Kliksumatera.com, LAHAT- Empat Kepala Keluarga (KK) di Dusun Puting Raya Desa Kota Agung Kecamatan Kota Agung terancam terisolir, lantaran akses jalan yang berupa lorong sempit dalam aktivitas kesehariannya akan ditutup.
Pasalnya akses jalan menuju kediaman Disran dan beberapa warga lain yang melalui tanah milik Saudara Fahrozi akan segera dimanfaatkan oleh pemiliknya, sehingga lorong sempit tersebut tidak akan bisa dilalui lagi sebagai akses jalan keluar-masuk bagi Disran Cs.

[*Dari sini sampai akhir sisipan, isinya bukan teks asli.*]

(* ===== verification/PolicySources.v ===== *)
(** * Policy sources: loading, caching and refreshing

    [internal/authz/policy_source.go] (sources and the documents made of them),
    [policy_loading.go] (cache records and the in-memory loader), [policy_refresh.go] (the cache
    store and the refresh plan) and [policy_cached_loader.go] (a loader with a cache in front).

    Times are Unix seconds.  The loader behind the cache is arbitrary: it has a state of its own,
    and may answer anything.  Whether a context is done is an argument of the calls that ask. *)

From S2P Require Import Prelude GoStrings GoFloat GoURL GoHash GoMime AuthzTypes GoSort RequestBuilder.

Local Open Scope Z_scope.

(** ** Sources *)

(** The errors, with the constant part of their message; [InputError] is an error of the policy
    documents, and [LoaderError] one of the loader behind. *)
Inductive policy_error :=
| ErrInvalidPolicySource (text : string)
| ErrInvalidPolicyDiscovery (text : string)
| ErrInvalidPolicyLoad (text : string)
| ErrInvalidPolicyRefresh (text : string)
| InputError (e : build_error)
| ContextDone
| ErrPolicyFetchUnsafeURI
| ErrPolicyFetchInvalidContentType
| LoaderError (text : string).

Definition lift {A} (r : result build_error A) : result policy_error A :=
  match r with Ok a => Ok a | Err e => Err (InputError e) end.

Definition PolicySourceExplicit : string := "explicit".
Definition PolicySourceLink : string := "link".
Definition PolicySourceDerived : string := "derived".

Record PolicySource := mkPolicySource {
  ps_URI : string;
  ps_Kind : string;
  ps_Priority : Z;
  ps_ContentType : string
}.

Record LoadedPolicySource := mkLoaded { ld_Source : PolicySource; ld_Content : string }.

Definition MaxLoadedPolicyDocumentBytes : Z := 1048576.

Definition validPolicySourceKind (kind : string) : bool :=
  String.eqb kind PolicySourceExplicit || String.eqb kind PolicySourceLink || String.eqb kind PolicySourceDerived.

Definition normalizePolicySource (input : PolicySource) : result policy_error PolicySource :=
  let uri := TrimSpace (ps_URI input) in
  fail! ErrInvalidPolicySource "invalid policy source uri" when negb (validResourceURI uri) in
  let kind := if String.eqb (ps_Kind input) "" then PolicySourceExplicit else ps_Kind input in
  fail! ErrInvalidPolicySource "invalid policy source kind" when negb (validPolicySourceKind kind) in
  fail! ErrInvalidPolicySource "invalid policy source priority" when (ps_Priority input <? 0) || (10000 <? ps_Priority input) in
  let contentType := TrimSpace (ps_ContentType input) in
  if String.eqb contentType "" then Ok (mkPolicySource uri kind (ps_Priority input) contentType)
  else match normalizeContentType contentType with
  | Err _ => Err (ErrInvalidPolicySource "invalid policy source content type")
  | Ok normalized => Ok (mkPolicySource uri kind (ps_Priority input) normalized)
  end.

Definition policySourceLess (l r : PolicySource) : bool :=
  if negb (ps_Priority l =? ps_Priority r) then ps_Priority l <? ps_Priority r
  else if negb (String.eqb (ps_URI l) (ps_URI r)) then String.ltb (ps_URI l) (ps_URI r)
  else if negb (String.eqb (ps_Kind l) (ps_Kind r)) then String.ltb (ps_Kind l) (ps_Kind r)
  else String.ltb (ps_ContentType l) (ps_ContentType r).

Definition sortPolicySources (sources : list PolicySource) : list PolicySource := sort_by policySourceLess sources.

Definition sameSource (a b : PolicySource) : bool :=
  String.eqb (ps_Kind a) (ps_Kind b) && (ps_Priority a =? ps_Priority b) && String.eqb (ps_ContentType a) (ps_ContentType b).

Definition NormalizePolicySources (input : list PolicySource) : result policy_error (list PolicySource) :=
  if bool_decide (input = []) then Ok []
  else
    let! seen := collectBy normalizePolicySource ps_URI sameSource
                   (ErrInvalidPolicySource "conflicting policy source metadata for uri") input ∅ in
    Ok (sortPolicySources (map_to_list seen).*2).

(** A document has the hash of the content, and not the content. *)
Definition documentOf (loaded : LoadedPolicySource) : result policy_error PolicyDocument :=
  let! source := normalizePolicySource (ld_Source loaded) in
  fail! ErrInvalidPolicySource "empty loaded policy source content" when String.eqb (ld_Content loaded) "" in
  fail! ErrInvalidPolicySource "loaded policy source content too large" when MaxLoadedPolicyDocumentBytes <? len (ld_Content loaded) in
  fail! ErrInvalidPolicySource "loaded policy source content type is required" when String.eqb (ps_ContentType source) "" in
  Ok (mkPolicyDocument (ps_URI source) (sha256Hex (ld_Content loaded)) (ps_ContentType source) "").

Fixpoint documentsOf (input : list LoadedPolicySource) : result policy_error (list PolicyDocument) :=
  match input with
  | [] => Ok []
  | loaded :: rest => let! d := documentOf loaded in let! ds := documentsOf rest in Ok (d :: ds)
  end.

Definition PolicyDocumentsFromLoadedSources (input : list LoadedPolicySource) : result policy_error (list PolicyDocument) :=
  if bool_decide (input = []) then Ok []
  else let! documents := documentsOf input in lift (NormalizePolicyDocuments documents).

(** [%0wd] *)
Definition zeros (n : nat) : string := Nat.iter n (String "0") "".
Definition FormatPadded (w : nat) (n : Z) : string :=
  if n <? 0 then String.append "-" (let d := FormatInt (- n) in String.append (zeros (w - 1 - String.length d)) d)
  else let d := FormatInt n in String.append (zeros (w - String.length d)) d.

Definition PolicySourceSetVersion (input : list PolicySource) : string :=
  match NormalizePolicySources input with
  | Err _ => ""
  | Ok [] => ""
  | Ok normalized =>
      let entry s := concat_str [ps_URI s; field_sep; ps_Kind s; field_sep; FormatPadded 10 (ps_Priority s); field_sep; ps_ContentType s; record_sep] in
      String.append "sha256:" (sha256Hex (concat_str (map entry normalized)))
  end.

(** ** Cache records *)

Definition PolicyCacheFresh : string := "fresh".
Definition PolicyCacheStale : string := "stale".
Definition PolicyCacheExpired : string := "expired".

Record PolicySourceCacheRecord := mkRecord {
  rc_CacheKey : string;
  rc_Source : PolicySource;
  rc_Document : PolicyDocument;
  rc_Content : string;
  rc_LoadedAtUnix : Z;
  rc_ExpiresAtUnix : Z;
  rc_State : string;
  rc_Version : string
}.

Record PolicySourceLoadResult := mkLoadResult { lr_Loaded : LoadedPolicySource; lr_Metadata : PolicySourceCacheRecord }.

Definition validPolicyCacheVersion (version : string) (allowEmpty : bool) : bool :=
  if String.eqb version "" then allowEmpty else (len version <=? 256) && negb (containsControlRune version).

Tentu saja lahan selebar kurang lebih satu meter dengan panjang 12 meter tersebut menjadi jalan buntu dan tertutup, hal ini disampaikan salah satu penduduk di Dusun Puting Raya kepada Awak Media di lokasi.
Ujang, salah satu Tokoh Pemuda Kecamatan Kota Agung membaca kondisi kedepan ikut merasa prihatin, dan siap membantu dengan menghibahkan sebagian tanah milik keluarganya untuk dijadikan akses jalan bagi keempat KK tersebut. “Bapak Disran dan tetangganya itu adalah Warga Desa Kota Agung yang notabene Warga Negara Republik Indonesia, sama seperti kita, mereka punya hak untuk memiliki akses jalan yang layak untuk keluar-masuk ke lingkungan rumah mereka,” tegas Ujang.
Selanjutnya menurut Ujang, lahan tanah yang siap dihibahkannya tersebut terletak persis di belakang eks Aspol Polsek Kota Agung, jadi agar dapat mengakses jalan umum harus melalui lahan eks Aspol Polsek Kota Agung. “Tapi saya yakin pemerintah pasti bersedia membantu kesulitan yang menimpa warganya. Saya saja sebagai anggota masyarakat bersedia, apalagi Pemerintah Daerah,” ujar Ujang optimis.
Terkait problema ini, Disran Cs sudah mengajukan surat permohonan ke Kades Kota Agung (Mujiyono) dengan tembusan surat kepada Baktiansyah, SP sebagai anggota DPRD Dapil 3 Kabupaten Lahat, tapi sampai sekarang menurut pengakuan Disran belum ada solusinya.
Menanggapi hal ini Pewarta mencoba menghubungi Kapolsek Kota Agung AKP. Hendrinadi, SH MH via sambungan seluler WhatsApp (6/1) beliau belum bisa memberikan keputusan, karena menurutnya ada yang lebih berkompeten menjawab hal ini.
Hingga keesokan harinya 7 Januari 2022, pewarta mencoba menghubungi Kapolres Lahat AKBP Eko Sumaryanto SIK. Beliau mengarahkan ke Kasubag Logistik Polres Lahat Kompol Telebanua, dan diterima dengan baik.
Menurut Kompol Telebanua, untuk warga yang hendak membuat akses jalan, yang menggunakan lahan eks Aspol tersebut harus secara resmi mengajukan dokumen tertulis ke Kapolres Lahat karena harus ada prosedur yang tepat dan itu harus dicros cek kebenarannya bukan langsung kita suruh begitu saja. ”Eks Asrama Polisi yang berada di Kota Agung akan segera dibangun tahun ini juga,” pungkas Kompol Telebanua.
Bila pihak Polres Lahat tidak memberikan rekomendasi izin untuk melewati tanah eks Aspol Polsek Kota Agung tersebut, sementara jalan darurat yang digunakan oleh Disran Cs akan segera dimanfaatkan oleh pemiliknya, maka 4 KK di Dusun Puting Raya Desa Kota Agung ini terancam terisolir.